The sect, known as Boko Haram, until now mostly targeted the police, government and military in its insurgency effort, but the bombings on Sunday represented a new, religion-tinged front, a tactic that threatens to exploit the already frayed relations between Nigeria's nearly evenly split populations of Christians and Muslims…

This sentence is fraught with problems. For starters, Boko Haram has been terrorizing Nigerian Christians for years, killing thousands of them, and destroying hundreds of their churches. Considering that just last Christmas Eve, 2010, Boko Haram bombed several churches, killing nearly 40 Christian worshippers, the New York Times' characterization of these latest attacks as "represent[ing] a new, religion-tinged front" is not only unconscionable, but unprofessional.

Boko Haram—whose full name in Arabic is "People of Sunna for Da'wa [Islamization] and Jihad [Holy War]"—has, for a decade, been representing a very "religion-tinged front," that is, an Islamic front, one that is hostile to all things non-Muslim, with Christians at the very top.

In just the last couple of months, Boko Haram has carried out attacks on dozens of other churches, bombingsome, torching others. In one instance, they opened fire on a congregation of mostly women and children, killing dozens; they executed two children of an ex-terrorist because he converted to Christianity; they murdered Christian pastors in cold blood; they "went to shops owned by Christians, ordering them to recite verses from the Quran," killing those who could not.

Just last month, hundreds of armed Muslims from Boko Haram invaded Christian villages, "like a swarm of bees," killing, looting, and destroying. At the end of their four-hour rampage, at least 130 Christians were killed. Forty-five other Christians in another village were slaughtered by another set of "Allahu Akbar!" screaming Muslims. Hundreds of Christians are missing; thousands have fled the region.

Of course, you would not know any of this reading Nossiter's NYT report, which asserts that Boko Haram's attacks on Christians are somehow "new." The report willfully refracts reality through the approved paradigm of political-correctness—a paradigm that always minimizes or ignores Muslim persecution of Christians around the world (lest it appear to "side" with Christians), while always putting the best spin on Muslim violence (lest it appear critical of Islam).

Moreover, the assertion that there are "already frayed relations between Nigeria's nearly evenly split populations of Christians and Muslims" suggests both camps are equally hostile—even as one seeks in vain for Christian terror groups that bomb mosques in Nigeria to screams of "God is Greatest!"
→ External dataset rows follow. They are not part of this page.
(* ===== verification/Namespace.v ===== *)
(** * What the metadata handlers do to a file system

    The handlers of [src/server/src/ops/meta.rs] that change the name space, run to
    the end on the kernel of [Posix] with nobody else about: each is the POSIX call
    of its name on the path the client named, looked up beneath the export root.
    The reference is [plain], the walk of names through directories, and the kernel's
    own operation on the directory found; the handlers reach it through [resolve], an
    anchor on the root, an [openat2], the [*at] call, the optional directory sync and
    the answer. *)

From S2P Require Import Prelude Prog Text Status Frames Os Sanitize WriteLock Handles Confine Reply MetaOps FileServer ExampleCodec Server Posix Jail.

(** ** The environment of one task *)

(** What a task has besides the kernel: its session's handle table, with the
    [path_hash] of its keys, and the frames sent on its stream. *)
Record desk := MkDesk { dk_hash : path -> Z; dk_table : HandleTable; dk_sent : list bytes }.

Definition set_dk_table (t : HandleTable) (s : desk) : desk := MkDesk (dk_hash s) t (dk_sent s).
Definition post (b : bytes) (s : desk) : desk := MkDesk (dk_hash s) (dk_table s) (dk_sent s ++ [b]).

Definition kexec (X : Type) (e : sysE X) (s : posix * desk) : X * (posix * desk) :=
  match e in sysE X return X * (posix * desk) with
  | SendFrame b =>
      if MAX_FRAME_SIZE <? zlen b then (Err (lit "frame too large"), s) else (Ok tt, (fst s, post b (snd s)))
  | TryInsert p flags fd =>
      let '(r, t) := try_insert (dk_hash (snd s)) (dk_table (snd s)) p flags fd (fst (posix_call _ (FileMetadata fd) (fst s))) in
      (match r with Ok id => Some id | Err _ => None end, (fst s, set_dk_table t (snd s)))
  | HandleRemove id => let '(h, t) := ht_remove (dk_table (snd s)) id in (h, (fst s, set_dk_table t (snd s)))
  | GetFile id => (get_file (dk_table (snd s)) id, s)
  | GetWriteCtx id => (get_write_ctx (dk_table (snd s)) id, s)
  | e => let '(x, k) := posix_call _ e (fst s) in (x, (k, snd s))
  end.

(** The same file system: other files may be open. *)
Definition same_fs (k k' : posix) : Prop := exists f, k' = set_fds f k.

#[export] Instance same_fs_equiv : Equivalence same_fs.
Proof.
  split.
  - intros k. exists (k_fds k). by destruct k.
  - intros k k' [f ->]. exists (k_fds k). by destruct k.
  - intros k k' k'' [f ->] [g ->]. by exists g.
Qed.

(** Files stay open. *)
Definition keeps_fds (k k' : posix) : Prop := forall fd o, k_fds k !! fd = Some o -> k_fds k' !! fd = Some o.

Lemma map_reverse {A B} (f : A -> B) (l : list A) : map f (reverse l) = reverse (map f l).
Proof. induction l as [|x l IH]; [done|]. cbn [map]. by rewrite !reverse_cons, map_app, IH. Qed.

(** Open files do not matter to a walk. *)
Lemma namei_fds f k beneath follow links base stack todo :
  namei (set_fds f k) beneath follow links base stack todo = namei k beneath follow links base stack todo.
Proof.
  revert base stack todo. induction links as [|links IHl]; intros base stack todo; revert base stack;
    (induction todo as [|[| | |c] t IH]; intros base stack; cbn [namei]; [done|by destruct beneath| | |]).
  1,4: change (ents_at (set_fds f k)) with (ents_at k); by destruct (ents_at k _).
  1,3: destruct stack; [destruct beneath; [done|apply IH]|done].
  all: change (ents_at (set_fds f k)) with (ents_at k); destruct (ents_at k _) as [e|]; [|done];
    destruct (e !! c) as [i|]; [|done]; change (kind_at (set_fds f k)) with (kind_at k);
    destruct (kind_at k i) as [[|?|target]|]; try done; destruct (match t with [] => follow | _ => true end); try done.
  destruct (bool_decide _); [done|apply IHl].
Qed.

(** Nor to an operation on a directory. *)
Definition with_fds {A} (f : gmap Z ofd) (x : A * posix) : A * posix := (fst x, set_fds f (snd x)).

Lemma set_entry_set_fds f d c j k : set_entry d c j (set_fds f k) = set_fds f (set_entry d c j k).
Proof.
  unfold set_entry. cbn [k_nodes set_fds]. destruct (k_nodes k !! d) as [n|]; [|done]. by destruct (i_kind n).
Qed.

Lemma create_in_fds f c t m k d e : create_in c t m (set_fds f k) d e = with_fds f (create_in c t m k d e).
Proof.
  unfold create_in. destruct (e !! c); [done|]. change (new_ino (set_fds f k)) with (new_ino k).
  change (add_node (new_inode t m) (set_fds f k)) with (set_fds f (add_node (new_inode t m) k)).
  by rewrite set_entry_set_fds.
Qed.

Lemma unlink_in_fds f c dir k d e : unlink_in c dir (set_fds f k) d e = with_fds f (unlink_in c dir k d e).
Proof.
  unfold unlink_in. destruct (e !! c) as [i|]; [|done]. change (kind_at (set_fds f k)) with (kind_at k).
  rewrite set_entry_set_fds. destruct (kind_at k i) as [[e'| |]|], dir; try done. by destruct (bool_decide _).
Qed.

Lemma link_in_fds f i c k d e : link_in i c (set_fds f k) d e = with_fds f (link_in i c k d e).
Proof.
  unfold link_in. destruct (e !! c); [done|]. change (kind_at (set_fds f k)) with (kind_at k).
  rewrite set_entry_set_fds. by destruct (kind_at k i) as [[]|].
Qed.

Lemma below_fds f k fuel i d : below (set_fds f k) fuel i d = below k fuel i d.
Proof.
  revert i. induction fuel as [|fuel IH]; intros i; cbn [below]; [done|].
  destruct (i =? d); [done|]. change (ents_at (set_fds f k)) with (ents_at k). destruct (ents_at k i) as [e|]; [|done].
  induction (map_to_list e) as [|p l IHl]; [done|]. cbn [existsb]. by rewrite IH, IHl.
Qed.

Lemma rename_in_fds f i od oc nc k nd ne :
  rename_in i od oc nc (set_fds f k) nd ne = with_fds f (rename_in i od oc nc k nd ne).
Proof.
  unfold rename_in. change (kind_at (set_fds f k)) with (kind_at k). rewrite !set_entry_set_fds, below_fds.
  change (size (k_nodes (set_fds f k))) with (size (k_nodes k)).
  destruct (match kind_at k i with Some (KDir _) => _ | _ => false end); [done|].
  destruct (ne !! nc) as [j|]; [|done]. destruct (i =? j); [done|].
  destruct (kind_at k i) as [[| |]|], (kind_at k j) as [[| |]|]; try done; by destruct (bool_decide _).
Qed.

(** ** Walks without links *)

(** No symbolic link is met on the walk of [cs] from [d], the last name included. *)
Fixpoint clear (k : posix) (d : Z) (cs : list str) : bool :=
  match cs with
  | [] => true
  | c :: cs =>
      match ents_at k d with
      | Some e => match e !! c with
                  | Some i => match kind_at k i with Some (KLink _) => false | _ => clear k i cs end
                  | None => true
                  end
      | None => true
      end
  end.

(** The walk of names. *)
Fixpoint plain (k : posix) (d : Z) (cs : list str) : io Z :=
  match cs with
  | [] => Ok d
  | c :: cs =>
      match ents_at k d with
      | Some e => match e !! c with Some i => plain k i cs | None => Err (os_error ENOENT) end
      | None => Err (os_error ENOTDIR)
      end
  end.

Lemma clear_fds f k d cs : clear (set_fds f k) d cs = clear k d cs.
Proof.
  revert d. induction cs as [|c cs IH]; intros d; cbn [clear]; [done|]. change (ents_at (set_fds f k)) with (ents_at k).
  destruct (ents_at k d) as [e|]; [|done]. destruct (e !! c) as [i|]; [|done]. change (kind_at (set_fds f k)) with (kind_at k).
  by destruct (kind_at k i) as [[]|].
Qed.

Lemma plain_fds f k d cs : plain (set_fds f k) d cs = plain k d cs.
Proof.
  revert d. induction cs as [|c cs IH]; intros d; cbn [plain]; [done|]. change (ents_at (set_fds f k)) with (ents_at k).
  destruct (ents_at k d) as [e|]; [|done]. by destruct (e !! c) as [i|].
Qed.

Lemma namei_clear_app k beneath follow links base stack cs rest :
  clear k (here base stack) cs = true ->
  match plain k (here base stack) cs with
  | Err e => namei k beneath follow links base stack (map Normal cs ++ rest) = Err e
  | Ok i => exists stack', namei k beneath follow links base stack (map Normal cs ++ rest) =
                           namei k beneath follow links base stack' rest /\
              here base stack' = i /\ map fst stack' = reverse cs ++ map fst stack
  end.
Proof.
  revert stack. induction cs as [|c cs IH]; intros stack; [intros _; by exists stack|].
  cbn [clear plain map app]. destruct links; cbn [namei].
  all: destruct (ents_at k (here base stack)) as [e|]; [|done].
  all: destruct (e !! c) as [i|]; [|done].
  all: destruct (kind_at k i) as [[|?|t]|]; try done; intros Hc; specialize (IH ((c, i) :: stack) Hc); cbn [here] in IH.
  all: destruct (plain k i cs) as [j|e']; [|exact IH].
  all: destruct IH as (st & Hn & Hh & Hs); exists st; split; [exact Hn|]; split; [done|].
  all: by rewrite Hs, reverse_cons, <- app_assoc.
Qed.

Lemma namei_clear k beneath follow links base stack cs :
  clear k (here base stack) cs = true ->
  match plain k (here base stack) cs with
  | Err e => namei k beneath follow links base stack (map Normal cs) = Err e
  | Ok i => exists stack', namei k beneath follow links base stack (map Normal cs) = Ok (base, stack') /\
              here base stack' = i /\ map fst stack' = reverse cs ++ map fst stack
  end.
Proof.
  intros Hc. pose proof (namei_clear_app k beneath follow links base stack cs [] Hc) as H. rewrite app_nil_r in H.
  destruct (plain _ _ _); [|done]. destruct H as (st & H & ?). exists st. split; [|done]. rewrite H. by destruct links.
Qed.

Lemma clear_app k d cs ds i :
  clear k d cs = true -> plain k d cs = Ok i -> clear k d (cs ++ ds) = clear k i ds.
Proof.
  revert d. induction cs as [|c cs IH]; intros d; cbn [clear plain app]; [by intros _ [= ->]|].
  destruct (ents_at k d) as [e|]; [|done]. destruct (e !! c) as [j|]; [|done].
  destruct (kind_at k j) as [[|?|t]|]; try done; apply IH.
Qed.

Lemma clear_app_err k d cs ds e : clear k d cs = true -> plain k d cs = Err e -> clear k d (cs ++ ds) = true.
Proof.
  revert d. induction cs as [|c cs IH]; intros d; cbn [clear plain app]; [done|].
  destruct (ents_at k d) as [e0|]; [|done]. destruct (e0 !! c) as [j|]; [|done].
  destruct (kind_at k j) as [[|?|t]|]; try done; apply IH.
Qed.
Section Runs.
Context (k : posix) (s : desk).
Hypothesis Hex : exported k rs r.
Hypothesis Hm : modes_ok k.
Hypothesis Hroot : path_no_nul root = true.

(** What a request does and sends. *)
Definition answered (out : anyhow unit * (posix * desk)) (q : at_request) : Prop :=
  forall b, at_encode (fst (at_reference q k)) = Some b -> zlen b <= MAX_FRAME_SIZE ->
  exists f, out = (Ok tt, (set_fds f (snd (at_reference q k)), post b s)).

Ltac resolving := rewrite run_bind, (ns_resolve_run rs r k s) by done.

Lemma sent_run {T} `{!Wire T} (x : T) b f k' :
  encode x = Some b -> zlen b <= MAX_FRAME_SIZE ->
  exists g, run kexec (then_tx0 (send_resp x)) (set_fds f k', s) = (Ok tt, (set_fds g k', post b s)).
Proof. intros. exists f. by apply send_tx0_run. Qed.

Lemma sent_here {T} `{!Wire T} (x : T) b :
  encode x = Some b -> zlen b <= MAX_FRAME_SIZE ->
  exists g, run kexec (then_tx0 (send_resp x)) (k, s) = (Ok tt, (set_fds g k, post b s)).
Proof. intros. exists (k_fds k). rewrite (send_tx0_run x b) by done. by destruct k. Qed.

Lemma getattr_run q raw : decode raw = Some q -> answered (run kexec (handle_getattr root raw) (k, s)) (RGetattr q).
Proof.
  intros Hd b He Hb. unfold handle_getattr. rewrite (decoded_run _ _ _ _ Hd). resolving. cbn [at_reference] in *.
  destruct (ref_resolve rs r k (gaq_path q)) as [ps|e]; cbn [res_map fst snd] in *; [|by apply refuse_run].
  rewrite run_bind, run_call. by apply sent_here.
Qed.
The report goes on to offer more canards, including the suggestion that the Nigerian government's "heavy-handed" response to the terrorists is responsible for their terror:

Critics of the government campaign against Boko Haram say that the effort has not only failed but has increased the sect's appeal, because the security forces' heavy-handed tactics have given it new sympathizers.

The NYT report even manages to insert another mainstream media favorite: the myth that poverty-causes-terrorism—this despite the acres of evidence that many of the most notorious Islamic terrorists are well educated and come from wealthy families, and that the terrorists' Christian victims are often worse off than they. Regardless:

The sect's attacks have been further bolstered by festering economic resentment in the impoverished and relatively neglected north, which has an exploding birthrate, low levels of literacy and mass unemployment.

In short, Boko Haram's actions have been anything but "senseless": its terror campaign has seen Christians reduced in number—whether by killing them off or tormenting them into fleeing their villages—and has seen hundreds of churches eliminated. These results correspond quite well with Boko Haram's own stated goals of creating an anti-infidel Sharia state.

"Senseless" is better reserved for the New York Times and other mainstream media that—by disinfecting, delousing, and deodorizing events until they correspond to the ideals of their writers and editorial boards—distort and lie about the truth.